Long-term articular cartilage studies have shown that the rate of knee arthroplasty has ranged from 0% to 17% following regenerative cartilage surgical procedures such as microfracture, ACI, chondroplasty, or mosaicplasty11–14. The relative risk of knee arthroplasty in patients with a previous focal cartilage lesion versus the general population remains unknown. Thus, the purposes of the present study were to (1) evaluate the long-term cumulative risk of knee arthroplasty in patients with arthroscopically verified focal cartilage lesions in the knee, (2) to investigate the risk factors for knee arthroplasty in patients with cartilage lesions, and (3) to estimate the relative risk of knee arthroplasty in patients with arthroscopically verified focal cartilage lesions as compared with the risk in the general population.

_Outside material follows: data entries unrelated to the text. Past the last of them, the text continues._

(* ===== verification/Format.v ===== *)
(** * The format of a table file (format.h, format.cc)

    A table refers to its blocks by handles; the footer at its end has the handles
    of the two blocks from which all others are found.  Every block is followed by
    its type and a checksum. *)

From Stdlib Require Import ZArith Lia.
From stdpp Require Import base option list strings gmap.
From S2P Require Import Prelude Memory Wire Slice Coding Crc32c Status Env.

Record BlockHandle := mk_handle { offset_ : Z; size_ : Z }.

Definition kMaxEncodedLength : nat := (10 + 10)%nat.
Definition kEncodedLength : nat := (2 * kMaxEncodedLength + 8)%nat.
Definition kTableMagicNumber : Z := 0xdb4775248b80fb57.
Definition kBlockTrailerSize : Z := 5.

(** [~0]: the handle has not been set. *)
Definition unset : Z := 2 ^ 64 - 1.
Definition new_BlockHandle : BlockHandle := mk_handle unset unset.

(** [None] is a failed assertion. *)
Definition BlockHandle_EncodeTo (h : BlockHandle) (dst : Slice) : option Slice :=
  if negb (offset_ h =? unset) && negb (size_ h =? unset) then
    dst ← PutVarint64 dst (offset_ h); PutVarint64 dst (size_ h)
  else None.

(** The status, with the handle and the input as they are left. *)
Definition BlockHandle_DecodeFrom (h : BlockHandle) (input : Slice)
    : option (Status * BlockHandle * Slice) :=
  match GetVarint64 input with
  | Some (offset, input) =>
      match GetVarint64 input with
      | Some (size, input) => Some (Status_OK, mk_handle offset size, input)
      | None => s ← Status_Corruption (c_string "bad block handle") [];
                Some (s, mk_handle offset (size_ h), input)
      end
  | None => s ← Status_Corruption (c_string "bad block handle") []; Some (s, h, input)
  end.

Record Footer := mk_footer { metaindex_handle_ : BlockHandle; index_handle_ : BlockHandle }.

Definition new_Footer : Footer := mk_footer new_BlockHandle new_BlockHandle.

(** [dst->resize(n)]: cut off, or filled up with zeros. *)
Definition resize_to (n : nat) (dst : Slice) : Slice := take n dst ++ replicate (n - length dst) 0.

Definition Footer_EncodeTo (f : Footer) (dst : Slice) : option Slice :=
  let original_size := length dst in
  dst ← BlockHandle_EncodeTo (metaindex_handle_ f) dst;
  dst ← BlockHandle_EncodeTo (index_handle_ f) dst;
  let dst := resize_to (2 * kMaxEncodedLength) dst in
  let dst := PutFixed32 dst (u32 (Z.land kTableMagicNumber 0xffffffff)) in
  let dst := PutFixed32 dst (u32 (Z.shiftr kTableMagicNumber 32)) in
  if (length dst =? original_size + kEncodedLength)%nat then Some dst else None.

(** [None] is a read past the end of the input. *)
Definition Footer_DecodeFrom (f : Footer) (input : Slice) : option (Status * Footer * Slice) :=
  let magic_ptr := drop (kEncodedLength - 8) input in
  magic_lo ← DecodeFixed32 magic_ptr;
  magic_hi ← DecodeFixed32 (drop 4 magic_ptr);
  let magic := Z.lor (u64 (Z.shiftl magic_hi 32)) magic_lo in
  if negb (magic =? kTableMagicNumber) then
    s ← Status_Corruption (c_string "not an sstable (bad magic number)") []; Some (s, f, input)
  else
    r ← BlockHandle_DecodeFrom (metaindex_handle_ f) input;
    let '(s, metaindex, rest) := r in
    if ok s then
      r ← BlockHandle_DecodeFrom (index_handle_ f) rest;
      let '(s, index, rest) := r in
      Some (s, mk_footer metaindex index, if ok s then drop kEncodedLength input else rest)
    else Some (s, mk_footer metaindex (index_handle_ f), rest).

(** ** Blocks in a file *)

Inductive CompressionType := kNoCompression | kSnappyCompression.

Definition compression_byte (t : CompressionType) : Z :=
  match t with kNoCompression => 0x0 | kSnappyCompression => 0x1 end.

(** The functions of port.h; [None] for a result of false. *)
Class Snappy := {
  Snappy_Compress : Slice -> option Slice;
  Snappy_GetUncompressedLength : Slice -> option Z;
  Snappy_Uncompress : Slice -> option Slice
}.

Record BlockContents := mk_contents { data : Slice; cachable : bool; heap_allocated : bool }.

Definition no_contents : BlockContents := mk_contents [] false false.

Section read_block.
Context {PL : Platform} {PM : Placement} {SN : Snappy} {F : Type} {RA : RandomAccessFile F}.

Definition corrupt (msg : string) : option (Status * BlockContents) :=
  s ← Status_Corruption (c_string msg) []; Some (s, no_contents).

(** The block when it has passed the checksum; [in_buffer] tells whether the bytes
    are in the buffer that was allocated for them. *)
Definition block_contents (n : nat) (contents : Slice) (in_buffer : bool)
    : option (Status * BlockContents) :=
  type ← contents !! n;
  let bytes := take n contents in
  if type =? compression_byte kNoCompression then
    Some (Status_OK, mk_contents bytes in_buffer in_buffer)
  else if type =? compression_byte kSnappyCompression then
    match Snappy_GetUncompressedLength bytes with
    | None => corrupt "corrupted compressed block contents"
    | Some ulength =>
        match Snappy_Uncompress bytes with
        | None => corrupt "corrupted compressed block contents"
        | Some ubuf =>
            if Z.of_nat (length ubuf) =? ulength
            then Some (Status_OK, mk_contents ubuf true true) else None
        end
    end
  else corrupt "bad block type".

(** [None] is a read outside of the bytes that the file has returned. *)
Definition ReadBlock (file : F) (verify_checksums : bool) (handle : BlockHandle)
    : option (Status * BlockContents) :=
  let n := usize (size_ handle) in
  let '(s, contents, in_buffer) := ReadAt (offset_ handle) (usize (n + kBlockTrailerSize)) file in
  if negb (ok s) then Some (s, no_contents)
  else if negb (Z.of_nat (length contents) =? usize (n + kBlockTrailerSize)) then
    corrupt "truncated block read"
  else
    match (if verify_checksums then
             stored ← DecodeFixed32 (drop (Z.to_nat (n + 1)) contents);
             actual ← (if n + 1 <=? Z.of_nat (length contents)
                       then Value (placed contents) (take (Z.to_nat (n + 1)) contents) else None);
             Some (actual =? Unmask stored)
           else Some true) with
    | None => None
    | Some false => corrupt "block checksum mismatch"
    | Some true => block_contents (Z.to_nat n) contents in_buffer
    end.

End read_block.

(** ** Handles and footers survive *)

Lemma PutVarint64_eq dst v : 0 <= v < 2 ^ 64 -> PutVarint64 dst v = Some (dst ++ varint_bytes v).
Proof. intros Hv. unfold PutVarint64. by rewrite EncodeVarint64_eq. Qed.

Definition handle_ok (h : BlockHandle) : Prop := 0 <= offset_ h < unset /\ 0 <= size_ h < unset.

Definition handle_bytes (h : BlockHandle) : Slice := varint_bytes (offset_ h) ++ varint_bytes (size_ h).

Lemma BlockHandle_EncodeTo_eq h dst :
  handle_ok h -> BlockHandle_EncodeTo h dst = Some (dst ++ handle_bytes h).
Proof.
  unfold handle_ok, unset. intros [Ho Hs]. unfold BlockHandle_EncodeTo, unset.
  destruct (Z.eqb_spec (offset_ h) (2 ^ 64 - 1)); [lia|]. destruct (Z.eqb_spec (size_ h) (2 ^ 64 - 1)); [lia|].
  cbn [negb andb]. rewrite PutVarint64_eq by lia. cbn [mbind option_bind].
  rewrite PutVarint64_eq by lia. unfold handle_bytes. by rewrite app_assoc.
Qed.

Lemma handle_bytes_length h : (2 <= length (handle_bytes h) <= kMaxEncodedLength)%nat.
Proof.
  unfold handle_bytes, kMaxEncodedLength. rewrite length_app.
  pose proof (varint_bytes_length (offset_ h)). pose proof (varint_bytes_length (size_ h)). lia.
Qed.

Lemma handle_bytes_bytes h : handle_ok h -> Forall is_byte (handle_bytes h).
Proof.
  intros [? ?]. apply Forall_app. split; apply varint_bytes_bytes; lia.
Qed.

Lemma BlockHandle_DecodeFrom_eq h h0 rest :
  handle_ok h -> Forall is_byte rest ->
  BlockHandle_DecodeFrom h0 (handle_bytes h ++ rest) = Some (Status_OK, h, rest).
Proof.
  unfold handle_ok, unset. intros [Ho Hs] Hr. unfold BlockHandle_DecodeFrom, handle_bytes.
  rewrite <- app_assoc, GetVarint64_bytes.
  - rewrite GetVarint64_bytes by (lia || done). by destruct h.
  - lia.
  - apply Forall_app. split; [apply varint_bytes_bytes; lia|done].
Qed.

Definition footer_ok (f : Footer) : Prop := handle_ok (metaindex_handle_ f) /\ handle_ok (index_handle_ f).

Definition footer_body (f : Footer) : Slice :=
  handle_bytes (metaindex_handle_ f) ++ handle_bytes (index_handle_ f).

Definition footer_bytes (f : Footer) : Slice :=
  footer_body f ++ replicate (2 * kMaxEncodedLength - length (footer_body f)) 0 ++
  EncodeFixed32 0x8b80fb57 ++ EncodeFixed32 0xdb477524.

Lemma footer_body_length f : (length (footer_body f) <= 2 * kMaxEncodedLength)%nat.
Proof.
  unfold footer_body. rewrite length_app. pose proof (handle_bytes_length (metaindex_handle_ f)).
  pose proof (handle_bytes_length (index_handle_ f)). lia.
Qed.

Lemma footer_bytes_length f : length (footer_bytes f) = kEncodedLength.
Proof.
  pose proof (footer_body_length f). unfold footer_bytes. rewrite !length_app, length_replicate.
  change (length (EncodeFixed32 0x8b80fb57)) with 4%nat. change (length (EncodeFixed32 0xdb477524)) with 4%nat.
  unfold kEncodedLength in *. lia.
Qed.

Lemma Footer_EncodeTo_eq f : footer_ok f -> Footer_EncodeTo f [] = Some (footer_bytes f).
Proof.
  intros [Hm Hi]. pose proof (footer_body_length f) as Hl. unfold Footer_EncodeTo.
  rewrite BlockHandle_EncodeTo_eq by done. cbn [mbind option_bind app].
  rewrite BlockHandle_EncodeTo_eq by done. cbn [mbind option_bind]. fold (footer_body f).
  unfold resize_to. rewrite take_ge by done. unfold PutFixed32.
  change (u32 (Z.land kTableMagicNumber 0xffffffff)) with 0x8b80fb57.
  change (u32 (Z.shiftr kTableMagicNumber 32)) with 0xdb477524. rewrite <- !app_assoc.
  fold (footer_bytes f). rewrite footer_bytes_length. cbn [length Nat.add]. by rewrite Nat.eqb_refl.
Qed.

(** The footer is read back from the end of a file, with what is behind it. *)
Lemma Footer_DecodeFrom_eq f f0 rest :
  footer_ok f -> Forall is_byte rest ->
  Footer_DecodeFrom f0 (footer_bytes f ++ rest) = Some (Status_OK, f, rest).
Proof.
  intros [Hm Hi] Hr. pose proof (footer_body_length f) as Hl. unfold Footer_DecodeFrom.
  set (pad := replicate (2 * kMaxEncodedLength - length (footer_body f)) 0).
  set (magic := EncodeFixed32 0x8b80fb57 ++ EncodeFixed32 0xdb477524).
  assert (footer_bytes f ++ rest = (footer_body f ++ pad) ++ magic ++ rest) as Hsplit
    by (unfold footer_bytes, magic, pad; by rewrite <- !app_assoc).
  assert (length (footer_body f ++ pad) = kEncodedLength - 8)%nat as Hpad
    by (unfold pad; rewrite length_app, length_replicate; unfold kEncodedLength; lia).
  assert (drop (kEncodedLength - 8) (footer_bytes f ++ rest) = magic ++ rest) as ->
    by (rewrite Hsplit; by apply drop_app_length').
  unfold magic. rewrite <- app_assoc, DecodeFixed32_EncodeFixed32 by done. cbn [mbind option_bind].
  change (drop 4 (EncodeFixed32 0x8b80fb57 ++ EncodeFixed32 0xdb477524 ++ rest))
    with (EncodeFixed32 0xdb477524 ++ rest).
  rewrite DecodeFixed32_EncodeFixed32 by done. cbn [mbind option_bind].
  change (Z.lor (u64 (Z.shiftl 0xdb477524 32)) 0x8b80fb57) with kTableMagicNumber.
  rewrite Z.eqb_refl. cbn [negb].
  assert (Forall is_byte (pad ++ magic ++ rest)) as Hb.
  { apply Forall_app. split; [apply Forall_replicate; unfold is_byte; lia|]. apply Forall_app.
    split; [apply Forall_app; split; apply EncodeFixed32_bytes|done]. }
  rewrite Hsplit. unfold footer_body. rewrite <- !app_assoc.
  rewrite BlockHandle_DecodeFrom_eq by (done || (apply Forall_app; split; [by apply handle_bytes_bytes|done])).
  cbn [mbind option_bind ok state_ Status_OK]. rewrite BlockHandle_DecodeFrom_eq by done.
  cbn [mbind option_bind ok state_ Status_OK]. do 3 f_equal; [by destruct f|].
  assert (handle_bytes (metaindex_handle_ f) ++ handle_bytes (index_handle_ f) ++ pad ++ magic ++ rest =
          (footer_body f ++ pad ++ magic) ++ rest) as -> by (unfold footer_body; by rewrite <- !app_assoc).
  rewrite drop_app_length'; [done|]. rewrite app_assoc, length_app, Hpad. done.
Qed.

Materials and Methods Patients and Methods

We identified patients with arthroscopically verified focal cartilage lesions that had been treated at 6 major Norwegian hospitals between 1999 and 2012 (Fig. 1). These hospitals were chosen because they had participated in several prospective clinical cartilage trials in the contemporary period15–18.

fig1Fig. 1:

Flowchart illustrating the inclusion of patients in the cartilage cohort.

The inclusion criteria in this study were (1) an arthroscopically verified and classified focal cartilage lesion in the knee and (2) an age of ≥18 years at the time of surgery. At least 1 preoperative patient-reported outcome measure (PROM) score had to be available. Exclusion criteria were cartilage lesions that were assessed as being osteoarthritis or “kissing lesions” intraoperatively by the surgeon (Fig. 1).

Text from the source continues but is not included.